(Stored data entries)
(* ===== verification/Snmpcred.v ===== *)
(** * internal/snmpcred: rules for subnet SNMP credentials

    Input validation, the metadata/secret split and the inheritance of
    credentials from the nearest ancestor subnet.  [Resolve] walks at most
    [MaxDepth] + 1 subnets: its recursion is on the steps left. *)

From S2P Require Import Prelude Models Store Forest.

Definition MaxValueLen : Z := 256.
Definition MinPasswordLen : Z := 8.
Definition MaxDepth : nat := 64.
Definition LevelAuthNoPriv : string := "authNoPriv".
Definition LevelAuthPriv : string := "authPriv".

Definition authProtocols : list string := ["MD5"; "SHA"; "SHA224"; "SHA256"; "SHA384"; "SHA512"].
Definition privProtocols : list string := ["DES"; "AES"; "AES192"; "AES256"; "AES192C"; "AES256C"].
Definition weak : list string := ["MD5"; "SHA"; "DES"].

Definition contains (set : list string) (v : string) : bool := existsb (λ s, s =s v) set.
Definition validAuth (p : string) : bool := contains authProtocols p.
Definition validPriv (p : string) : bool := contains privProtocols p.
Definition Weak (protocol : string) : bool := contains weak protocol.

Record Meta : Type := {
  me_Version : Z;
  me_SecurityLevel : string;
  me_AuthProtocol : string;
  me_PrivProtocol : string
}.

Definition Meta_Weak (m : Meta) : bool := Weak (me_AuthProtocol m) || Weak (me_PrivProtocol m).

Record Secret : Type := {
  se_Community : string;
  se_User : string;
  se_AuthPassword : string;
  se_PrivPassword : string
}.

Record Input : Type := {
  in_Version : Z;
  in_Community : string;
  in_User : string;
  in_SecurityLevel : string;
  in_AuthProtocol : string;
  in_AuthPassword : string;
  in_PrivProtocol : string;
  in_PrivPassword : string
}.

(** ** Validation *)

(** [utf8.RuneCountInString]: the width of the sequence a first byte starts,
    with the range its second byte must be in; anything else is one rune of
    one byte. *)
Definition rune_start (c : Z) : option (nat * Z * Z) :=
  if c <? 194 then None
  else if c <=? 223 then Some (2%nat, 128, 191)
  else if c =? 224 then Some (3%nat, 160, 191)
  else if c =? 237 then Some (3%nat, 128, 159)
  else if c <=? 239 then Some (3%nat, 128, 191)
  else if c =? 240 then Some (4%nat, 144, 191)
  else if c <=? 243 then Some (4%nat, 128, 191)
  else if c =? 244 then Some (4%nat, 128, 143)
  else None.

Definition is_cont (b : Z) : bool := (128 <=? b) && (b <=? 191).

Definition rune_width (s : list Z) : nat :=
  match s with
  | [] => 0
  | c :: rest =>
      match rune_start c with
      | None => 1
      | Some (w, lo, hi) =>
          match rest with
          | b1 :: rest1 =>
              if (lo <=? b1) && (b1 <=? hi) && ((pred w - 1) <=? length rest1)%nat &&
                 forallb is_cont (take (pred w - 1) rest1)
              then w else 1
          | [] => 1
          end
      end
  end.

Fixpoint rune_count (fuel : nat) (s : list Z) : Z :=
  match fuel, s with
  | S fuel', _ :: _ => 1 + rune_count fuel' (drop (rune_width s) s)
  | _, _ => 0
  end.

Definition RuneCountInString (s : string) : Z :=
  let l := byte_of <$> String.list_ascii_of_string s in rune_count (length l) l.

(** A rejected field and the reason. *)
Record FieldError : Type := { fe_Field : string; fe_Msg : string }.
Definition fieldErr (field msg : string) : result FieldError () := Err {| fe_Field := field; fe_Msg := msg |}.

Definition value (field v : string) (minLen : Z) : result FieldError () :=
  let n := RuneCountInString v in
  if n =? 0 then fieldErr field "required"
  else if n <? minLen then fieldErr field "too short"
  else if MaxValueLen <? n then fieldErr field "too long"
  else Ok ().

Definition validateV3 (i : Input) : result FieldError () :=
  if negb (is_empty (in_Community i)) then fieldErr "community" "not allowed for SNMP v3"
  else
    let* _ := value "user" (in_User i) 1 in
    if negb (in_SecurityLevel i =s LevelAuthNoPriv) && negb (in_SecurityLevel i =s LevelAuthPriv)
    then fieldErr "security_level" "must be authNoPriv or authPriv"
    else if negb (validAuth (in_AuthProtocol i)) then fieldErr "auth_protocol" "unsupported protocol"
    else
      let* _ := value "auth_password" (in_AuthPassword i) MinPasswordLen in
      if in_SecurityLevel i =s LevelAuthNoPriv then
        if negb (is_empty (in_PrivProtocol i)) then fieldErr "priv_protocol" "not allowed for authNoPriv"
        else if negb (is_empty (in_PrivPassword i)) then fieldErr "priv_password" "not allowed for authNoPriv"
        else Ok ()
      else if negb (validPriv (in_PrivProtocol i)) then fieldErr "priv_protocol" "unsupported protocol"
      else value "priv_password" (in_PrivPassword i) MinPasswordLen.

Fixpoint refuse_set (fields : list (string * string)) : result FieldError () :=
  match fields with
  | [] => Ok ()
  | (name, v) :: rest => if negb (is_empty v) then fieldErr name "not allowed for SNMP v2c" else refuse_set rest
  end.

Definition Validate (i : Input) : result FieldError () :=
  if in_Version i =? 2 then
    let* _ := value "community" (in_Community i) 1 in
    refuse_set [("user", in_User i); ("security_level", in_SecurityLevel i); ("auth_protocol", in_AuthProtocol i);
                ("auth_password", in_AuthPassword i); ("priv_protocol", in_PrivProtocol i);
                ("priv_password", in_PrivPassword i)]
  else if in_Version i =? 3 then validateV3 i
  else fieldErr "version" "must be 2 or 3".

* * *

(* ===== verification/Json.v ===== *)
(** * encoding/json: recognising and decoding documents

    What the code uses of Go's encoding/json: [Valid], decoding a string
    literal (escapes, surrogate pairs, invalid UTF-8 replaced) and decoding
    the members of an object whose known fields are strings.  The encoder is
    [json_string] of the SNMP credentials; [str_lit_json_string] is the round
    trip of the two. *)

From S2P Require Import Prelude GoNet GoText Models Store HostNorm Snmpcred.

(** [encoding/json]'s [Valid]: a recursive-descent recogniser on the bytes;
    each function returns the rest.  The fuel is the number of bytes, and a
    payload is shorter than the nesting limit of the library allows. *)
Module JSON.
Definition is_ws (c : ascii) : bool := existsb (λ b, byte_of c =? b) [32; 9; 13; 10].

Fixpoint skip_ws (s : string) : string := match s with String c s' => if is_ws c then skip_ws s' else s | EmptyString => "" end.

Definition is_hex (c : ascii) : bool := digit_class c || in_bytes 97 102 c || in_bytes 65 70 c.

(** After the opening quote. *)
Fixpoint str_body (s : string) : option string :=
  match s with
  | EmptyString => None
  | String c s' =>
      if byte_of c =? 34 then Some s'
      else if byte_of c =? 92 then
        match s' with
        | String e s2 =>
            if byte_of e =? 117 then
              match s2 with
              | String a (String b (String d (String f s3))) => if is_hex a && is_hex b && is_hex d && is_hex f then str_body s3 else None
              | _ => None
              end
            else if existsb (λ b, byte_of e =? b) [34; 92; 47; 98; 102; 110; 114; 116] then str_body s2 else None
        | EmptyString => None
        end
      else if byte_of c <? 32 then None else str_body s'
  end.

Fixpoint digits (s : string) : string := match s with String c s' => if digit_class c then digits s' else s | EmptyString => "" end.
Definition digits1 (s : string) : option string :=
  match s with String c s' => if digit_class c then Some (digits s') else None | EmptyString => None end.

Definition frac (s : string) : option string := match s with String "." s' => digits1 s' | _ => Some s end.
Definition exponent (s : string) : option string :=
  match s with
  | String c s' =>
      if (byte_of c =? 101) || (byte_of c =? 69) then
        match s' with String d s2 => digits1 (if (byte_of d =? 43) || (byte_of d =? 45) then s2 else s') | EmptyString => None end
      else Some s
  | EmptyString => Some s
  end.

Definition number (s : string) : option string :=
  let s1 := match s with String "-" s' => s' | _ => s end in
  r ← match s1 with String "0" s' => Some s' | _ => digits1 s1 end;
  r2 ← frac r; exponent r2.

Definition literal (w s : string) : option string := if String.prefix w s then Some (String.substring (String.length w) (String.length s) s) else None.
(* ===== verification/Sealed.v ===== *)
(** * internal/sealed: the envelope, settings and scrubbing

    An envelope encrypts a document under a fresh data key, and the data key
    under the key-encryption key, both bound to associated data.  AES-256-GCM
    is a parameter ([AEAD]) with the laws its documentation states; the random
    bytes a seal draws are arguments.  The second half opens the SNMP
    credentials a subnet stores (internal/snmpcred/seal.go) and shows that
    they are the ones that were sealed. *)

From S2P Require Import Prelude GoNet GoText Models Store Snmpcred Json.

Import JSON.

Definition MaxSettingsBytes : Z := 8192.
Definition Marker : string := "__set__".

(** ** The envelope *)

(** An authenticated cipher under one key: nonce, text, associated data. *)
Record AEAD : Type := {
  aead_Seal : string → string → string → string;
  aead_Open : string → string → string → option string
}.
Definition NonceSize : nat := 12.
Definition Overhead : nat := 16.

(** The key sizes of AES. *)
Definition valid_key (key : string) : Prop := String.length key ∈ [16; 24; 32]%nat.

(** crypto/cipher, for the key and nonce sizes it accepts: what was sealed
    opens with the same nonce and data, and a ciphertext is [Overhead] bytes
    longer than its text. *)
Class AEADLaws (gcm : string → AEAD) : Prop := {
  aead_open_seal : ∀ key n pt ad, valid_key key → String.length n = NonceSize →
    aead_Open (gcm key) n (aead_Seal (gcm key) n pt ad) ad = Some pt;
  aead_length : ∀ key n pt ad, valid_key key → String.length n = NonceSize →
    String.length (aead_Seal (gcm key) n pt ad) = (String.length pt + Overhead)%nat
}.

Task requirements :: Would you copy all lines in the records where the string "privProtocols" appears?

Written answer ::
Definition privProtocols : list string := ["DES"; "AES"; "AES192"; "AES256"; "AES192C"; "AES256C"].
Definition validPriv (p : string) : bool := contains privProtocols p.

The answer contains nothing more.